U.S. Rep. Summer Lee (D-PA) told reporters that she stands by Pressley and Bush and their efforts to have ERA enacted into law.
Lee said, “It’s not shocking to have a document that did not allow women the right to participate in our democracy through voting, let alone the right to have a land or a bank account until the 20th century, is in need of an update.”
The freshman congresswoman continued, “What is shocking is that in the year of our Lord 2023, we still have an update in our Constitution to include equal rights even in the face of nonstop attack from Republican politicians and judges hell-bent on tearing away our bodily autonomy, marriage equality and every other hard-fought right.”
Newly-elected Congresswoman Jennifer McClellan (D-VA) also attended the press conference and emphasized her need to ensure that her daughter will not have to stand on the front lines fighting for gender equality in the future.
“I don’t know about you, but I’m tired of fighting the same fight that my mother, my grandmother, my great-grandmother fought. I will not leave those fights to my daughter or yours or our sons. With your help and our leadership, we will make this happen,” she said.

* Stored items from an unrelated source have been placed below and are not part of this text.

(* ===== verification/InputBatchRows.v ===== *)
(** * Rows of the persistent batch
    What the data of an index is, and that moving and swapping indices carries it
    along unchanged. *)

From Stdlib Require Import QArith.
From S2P Require Import Prelude OrderedDict BlockTable BlockTableFacts BatchUpdate InputBatch.

#[local] Open Scope Z_scope.

(** ** Cells *)

Lemma np_set_ok {A} (l : list A) i x : (i < length l)%nat →
  ∃ l', np_set l i x = Ok l' ∧ length l' = length l ∧ ∀ j, l' !! j = if decide (j = i) then Some x else l !! j.
Proof.
  intros Hi. unfold np_set. rewrite (proj2 (Nat.ltb_lt _ _)) by done. eexists. split; [done|]. split; [by rewrite length_insert|].
  intros j. case_decide; [subst; by rewrite list_lookup_insert_eq|by rewrite list_lookup_insert_ne].
Qed.

Lemma move_at_ok {A} (l : list A) src tgt : (src < length l)%nat → (tgt < length l)%nat →
  ∃ l', move_at l src tgt = Ok l' ∧ length l' = length l ∧ ∀ j, l' !! j = if decide (j = tgt) then l !! src else l !! j.
Proof.
  intros Hs Ht. destruct (lookup_lt_is_Some_2 l src Hs) as [x Hx]. unfold move_at, np_get. rewrite Hx. cbn [mbind result_bind].
  by apply np_set_ok.
Qed.

Lemma np_get_lt {A} (l : list A) i : (i < length l)%nat → ∃ x, np_get l i = Ok x ∧ l !! i = Some x.
Proof. intros Hi. destruct (lookup_lt_is_Some_2 l i Hi) as [x Hx]. exists x. split; [by apply np_get_ok|done]. Qed.

(** Assigning a prefix of another row: the prefix is that of the other row. *)
Lemma assign_prefix_ok {A} (m : list (list A)) W i r n : (i < length m)%nat → Forall (λ r, length r = W) m → length r = W →
  ∃ m', np_assign_row m i 0 n (take n r) = Ok m' ∧ length m' = length m ∧ Forall (λ r, length r = W) m' ∧
    (∀ k, (k ≤ n)%nat → take k <$> m' !! i = Some (take k r)) ∧ ∀ j, j ≠ i → m' !! j = m !! j.
Proof.
  intros Hi Hw Hr. destruct (np_get_lt m i Hi) as (row & E & Hrow). unfold np_assign_row. rewrite E. cbn [mbind result_bind].
  pose proof (proj1 (Forall_lookup _ _) Hw i row Hrow) as Hl. cbv beta in Hl.
  assert (Ea : np_assign row 0 n (take n r) = Ok (take n r ++ drop (length (take n r)) row)).
  { unfold np_assign. rewrite length_take, Hl, Hr. rewrite Nat.min_0_l, Nat.max_0_l, Nat.sub_0_r, Nat.eqb_refl. done. }
  rewrite Ea. cbn [mbind result_bind]. eexists. split; [done|]. split; [by rewrite length_insert|]. split; [|split].
  - apply Forall_insert; [done|]. rewrite length_app, length_drop, length_take. lia.
  - intros k Hk. rewrite list_lookup_insert_eq by done. cbn. f_equal. destruct (decide (k ≤ length r)%nat) as [Hkr|Hkr].
    + rewrite take_app_le by (rewrite length_take; lia). rewrite take_take. f_equal. lia.
    + rewrite (take_ge r n) by lia. rewrite (take_ge r k) by lia. rewrite drop_ge by lia. rewrite app_nil_r. apply take_ge. lia.
  - intros j Hj. by rewrite list_lookup_insert_ne.
Qed.

Lemma swap_prefix_ok {A} (m : list (list A)) W i1 i2 n r1 r2 : i1 ≠ i2 → Forall (λ r, length r = W) m →
  m !! i1 = Some r1 → m !! i2 = Some r2 →
  ∃ m', swap_prefix m i1 i2 n = Ok m' ∧ length m' = length m ∧ Forall (λ r, length r = W) m' ∧
    (∀ k, (k ≤ n)%nat → take k <$> m' !! i1 = Some (take k r2)) ∧ (∀ k, (k ≤ n)%nat → take k <$> m' !! i2 = Some (take k r1)) ∧
    ∀ j, j ≠ i1 → j ≠ i2 → m' !! j = m !! j.
Proof.
  intros Hne Hw H1 H2. pose proof (proj1 (Forall_lookup _ _) Hw i1 r1 H1) as L1. pose proof (proj1 (Forall_lookup _ _) Hw i2 r2 H2) as L2.
  cbv beta in L1, L2. pose proof (lookup_lt_Some _ _ _ H1). pose proof (lookup_lt_Some _ _ _ H2).
  unfold swap_prefix, np_get. rewrite H1, H2. cbn [mbind result_bind].
  destruct (assign_prefix_ok m W i1 r2 n) as (m1 & -> & Hl1 & Hw1 & Hp1 & Ho1); [done|done|done|]. cbn [mbind result_bind].
  destruct (assign_prefix_ok m1 W i2 r1 n) as (m2 & -> & Hl2 & Hw2 & Hp2 & Ho2); [lia|done|done|].
  exists m2. split_and!; [done|lia|done| |done|].
  - intros k Hk. rewrite Ho2 by done. by apply Hp1.
  - intros j Hj1 Hj2. rewrite Ho2, Ho1 by done. done.
Qed.

Lemma move_key_lookup {A} (d : gmap nat A) src tgt j : src ≠ tgt → d !! tgt = None →
  move_key d src tgt !! j = if decide (j = tgt) then d !! src else if decide (j = src) then None else d !! j.
Proof.
  intros Hne Ht. unfold move_key. destruct (d !! src) as [x|] eqn:E.
  - case_decide; [subst; by rewrite lookup_insert_eq|]. rewrite lookup_insert_ne by done.
    case_decide; [subst; by rewrite lookup_delete_eq|]. by rewrite lookup_delete_ne.
  - case_decide; [by subst|]. case_decide; [by subst|done].
Qed.

Lemma swap_dict_lookup {A} (d : gmap nat A) i1 i2 j : i1 ≠ i2 →
  swap_dict_values d i1 i2 !! j = if decide (j = i2) then d !! i1 else if decide (j = i1) then d !! i2 else d !! j.
Proof.
  intros Hne. unfold swap_dict_values.
  destruct (d !! i1) as [x|] eqn:E1, (d !! i2) as [y|] eqn:E2; repeat case_decide; subst; try done;
    repeat first [rewrite lookup_insert_eq|rewrite lookup_insert_ne by done|rewrite lookup_delete_eq|rewrite lookup_delete_ne by done]; done.
Qed.

(** ** Data of all models *)

Section rows.
(** Number of rows, and length of the rows of tokens. *)
Context (N W : nat).
Implicit Types (d : row_data).

Record rows_ok d : Prop := mkRowsOk {
  ro_toks : length (token_ids_cpu d) = N;
  ro_toks_width : Forall (λ r, length r = W) (token_ids_cpu d);
  ro_is : length (is_token_ids d) = N;
  ro_is_width : Forall (λ r, length r = W) (is_token_ids d);
  ro_nts : length (num_tokens_no_spec d) = N;
  ro_npt : length (num_prompt_tokens d) = N;
  ro_nct : length (num_computed_tokens_cpu d) = N;
  ro_bt : mg_ok N (block_table d);
  ro_lm : length (request_lora_mapping d) = N;
}.

(** Number of tokens of an index, draft tokens included. *)
Definition active d (i : nat) : nat := default 0%nat (num_tokens_no_spec d !! i) + length (default [] (spec_token_ids d !! i)).

(** What an index holds: draft tokens, counts, adapter, blocks, and its active tokens. *)
Definition row_view d (i : nat) :=
  (spec_token_ids d !! i, num_tokens_no_spec d !! i, num_prompt_tokens d !! i, num_computed_tokens_cpu d !! i,
   request_lora_mapping d !! i, mg_rows (block_table d) i,
   take (active d i) <$> token_ids_cpu d !! i, take (active d i) <$> is_token_ids d !! i).

Ltac rows_simpl := unfold row_view, active;
  cbn [spec_token_ids token_ids_cpu is_token_ids req_prompt_embeds num_tokens_no_spec num_prompt_tokens num_computed_tokens_cpu
    block_table request_lora_mapping].

Lemma active_ok d i : rows_ok d → (i < N)%nat → (i < length (spec_token_ids d))%nat → _get_active_token_count d i = Ok (active d i).
Proof.
  intros H Hi Hs. unfold _get_active_token_count, active. destruct (np_get_lt (num_tokens_no_spec d) i) as (n & -> & ->); [rewrite (ro_nts _ H); lia|].
  cbn [mbind result_bind]. destruct (np_get_lt (spec_token_ids d) i Hs) as (l & -> & ->). done.
Qed.

Lemma rows_move_ok d src tgt : rows_ok d → src ≠ tgt → (src < N)%nat → (tgt < N)%nat →
  (src < length (spec_token_ids d))%nat → (tgt < length (spec_token_ids d))%nat →
  ∃ d', rows_move d src tgt = Ok d' ∧ rows_ok d' ∧ mg_shape (block_table d) (block_table d') ∧
    row_view d' tgt = row_view d src ∧ (∀ j, j ≠ src → j ≠ tgt → row_view d' j = row_view d j) ∧
    (∀ j, spec_token_ids d' !! j = if decide (j = src) then Some [] else if decide (j = tgt) then spec_token_ids d !! src else spec_token_ids d !! j) ∧
    length (spec_token_ids d') = length (spec_token_ids d) ∧
    (∀ j, request_lora_mapping d' !! j = if decide (j = tgt) then request_lora_mapping d !! src else request_lora_mapping d !! j) ∧
    req_prompt_embeds d' = move_key (req_prompt_embeds d) src tgt.
Proof.
  intros H Hne Hs Ht Hss Hst. pose proof H as [H1 H2 H3 H4 H5 H6 H7 H8 H9]. unfold rows_move. rewrite active_ok by done. cbn [mbind result_bind].
  destruct (np_get_lt (spec_token_ids d) src Hss) as (sp & -> & Esp). cbn [mbind result_bind].
  destruct (np_set_ok (spec_token_ids d) tgt sp Hst) as (s1 & -> & Ls1 & Ks1). cbn [mbind result_bind].
  destruct (np_set_ok s1 src []) as (s2 & -> & Ls2 & Ks2); [lia|]. cbn [mbind result_bind].
  destruct (np_get_lt (token_ids_cpu d) src) as (rt & -> & Ert); [lia|]. cbn [mbind result_bind].
  pose proof (proj1 (Forall_lookup _ _) H2 _ _ Ert) as Wrt. cbv beta in Wrt.
  destruct (assign_prefix_ok (token_ids_cpu d) W tgt rt (active d src)) as (tk & -> & Ltk & Wtk & Ptk & Otk); [lia|done|done|]. cbn [mbind result_bind].
  destruct (np_get_lt (is_token_ids d) src) as (ri & -> & Eri); [lia|]. cbn [mbind result_bind].
  pose proof (proj1 (Forall_lookup _ _) H4 _ _ Eri) as Wri. cbv beta in Wri.
  destruct (assign_prefix_ok (is_token_ids d) W tgt ri (active d src)) as (ik & -> & Lik & Wik & Pik & Oik); [lia|done|done|]. cbn [mbind result_bind].
  destruct (move_at_ok (num_tokens_no_spec d) src tgt) as (nts & -> & Lnts & Knts); [lia..|]. cbn [mbind result_bind].
  destruct (move_at_ok (num_prompt_tokens d) src tgt) as (npt & -> & Lnpt & Knpt); [lia..|]. cbn [mbind result_bind].
  destruct (move_at_ok (num_computed_tokens_cpu d) src tgt) as (nct & -> & Lnct & Knct); [lia..|]. cbn [mbind result_bind].
  destruct (mg_move_row_ok N (block_table d) src tgt) as (bt & -> & Obt & Sbt & Kbt); [done..|]. cbn [mbind result_bind].
  destruct (move_at_ok (request_lora_mapping d) src tgt) as (lm & -> & Llm & Klm); [lia..|]. cbn [mbind result_bind].
  eexists. split; [done|]. split; [split; cbn; done || lia|]. split; [done|]. 
  assert (Hspec : ∀ j, s2 !! j = if decide (j = src) then Some [] else if decide (j = tgt) then spec_token_ids d !! src else spec_token_ids d !! j).
  { intros j. rewrite Ks2, Ks1, Esp. done. }
  split_and!; [| |exact Hspec|cbn; lia|exact Klm|done].
  - rows_simpl. rewrite Hspec, Knts, Knpt, Knct, Klm, Kbt, !(decide_False (P := tgt = src)), !(decide_True (P := tgt = tgt)) by done.
    fold (active d src). rewrite Ptk, Pik by lia. by rewrite Ert, Eri.
  - intros j Hj1 Hj2. rows_simpl. rewrite Hspec, Knts, Knpt, Knct, Klm, Kbt, !(decide_False (P := j = tgt)), !(decide_False (P := j = src)) by done.
    by rewrite Otk, Oik.
Qed.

For those who oppose enacting the ERA into law, Bush asked, “Are you afraid of Black women, brown women, Asian women…Because we’ve been brilliant even in our oppression?”
She continued, “Because we’ve been fighters, and we’ve been excelling even with a foot on our necks. So, are you worried that we will, in turn, put our heels on yours? Oh, your sexism and misogyny are showing.”
In order for the ERA to be ratified into the U.S. Constitution, it must get a two-thirds vote in both the U.S. House and Senate. The amendment must then be ratified by three-fourths of State legislatures.